══ INFORMATION SUPPLIED ══

(** A value at the head of [s], inside [depth] open containers. *)
Fixpoint value (fuel : nat) (depth : Z) (s : string) : option (json * string) :=
  match fuel with
  | O => None
  | S fuel' =>
    match skip_ws s with
    | EmptyString => None
    | String c r as s0 =>
      let b := byte c in
      if b =? 123 then
        if maxNestingDepth <? depth + 1 then None
        else match skip_ws r with
        | String c' r' =>
          if byte c' =? 125 then Some (JObj ∅, r')
          else members fuel' (depth + 1) ∅ (skip_ws r)
        | EmptyString => None
        end
      else if b =? 91 then
        if maxNestingDepth <? depth + 1 then None
        else match skip_ws r with
        | String c' r' =>
          if byte c' =? 93 then Some (JArr [], r')
          else
            match elements fuel' (depth + 1) (skip_ws r) with
            | Some (l, r'') => Some (JArr l, r'')
            | None => None
            end
        | EmptyString => None
        end
      else if b =? 34 then
        match string_body (String.length r) r with
        | Some (str, r') => Some (JStr str, r')
        | None => None
        end
      else if b =? 110 then literal "null" JNull s0
      else if b =? 116 then literal "true" (JBool true) s0
      else if b =? 102 then literal "false" (JBool false) s0
      else
        match number s0 with
        | Some (lit, r') => Some (JNum lit, r')
        | None => None
        end
    end
  end
with elements (fuel : nat) (depth : Z) (s : string) : option (list json * string) :=
  match fuel with
  | O => None
  | S fuel' =>
    match value fuel' depth s with
    | Some (v, r) =>
      match skip_ws r with
      | String c r' =>
        if byte c =? 44 then
          match elements fuel' depth r' with
          | Some (l, r'') => Some (v :: l, r'')
          | None => None
          end
        else if byte c =? 93 then Some ([v], r')
        else None
      | EmptyString => None
      end
    | None => None
    end
  end
with members (fuel : nat) (depth : Z) (acc : gmap string json) (s : string)
    : option (json * string) :=
  match fuel with
  | O => None
  | S fuel' =>
    match skip_ws s with
    | String q r =>
      if byte q =? 34 then
        match string_body (String.length r) r with
        | Some (key, r1) =>
          match skip_ws r1 with
          | String c1 r2 =>
            if byte c1 =? 58 then
              match value fuel' depth r2 with
              | Some (v, r3) =>
                match skip_ws r3 with
                | String c3 r4 =>
                  if byte c3 =? 44 then members fuel' depth (<[key:=v]> acc) r4
                  else if byte c3 =? 125 then Some (JObj (<[key:=v]> acc), r4)
                  else None
                | EmptyString => None
                end
              | None => None
              end
            else None
          | EmptyString => None
          end
        | None => None
        end
      else None
    | EmptyString => None
    end
  end.

(** [json.Unmarshal(data, &raw)] with [raw] of type [interface{}]. *)
Definition Unmarshal (data : string) : result json :=
  match value (2 * String.length data + 2) 0 data with
  | Some (v, rest) =>
    match skip_ws rest with
    | EmptyString => Ok v
    | String _ _ => Err "invalid character after top-level value"
    end
  | None => Err "invalid JSON input"
  end.

End jsondec.

(** [json.Marshal] of a [[]string], as the document it writes. Every
    slice marshalled below is declared [var l []string] and grown by
    [append], so it is nil exactly when it is empty, and a nil slice
    is written as [null]. String leaves hold the Go string handed to
    the encoder. Marshalling strings cannot fail, so the branches
    [if err != nil] after these calls are never taken. *)
Definition json_Marshal_strings (l : list string) : json :=
  match l with
  | [] => JNull
  | _ :: _ => JArr (JStr <$> l)
  end.

(** [json.Marshal] of a [map[string]string]. *)
Definition json_Marshal_string_map (m : gmap string string) : json :=
  JObj (JStr <$> m).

═══

* **EXERCISE DETAILS**: Check each line of the data above, and please copy the ones in which the string "Some" occurs.

* **ANSWER SPACE**:
          if byte c' =? 125 then Some (JObj ∅, r')
          if byte c' =? 93 then Some (JArr [], r')
            | Some (l, r'') => Some (JArr l, r'')
        | Some (str, r') => Some (JStr str, r')
        | Some (lit, r') => Some (JNum lit, r')
    | Some (v, r) =>
          | Some (l, r'') => Some (v :: l, r'')
        else if byte c =? 93 then Some ([v], r')
        | Some (key, r1) =>
              | Some (v, r3) =>
                  else if byte c3 =? 125 then Some (JObj (<[key:=v]> acc), r4)
  | Some (v, rest) =>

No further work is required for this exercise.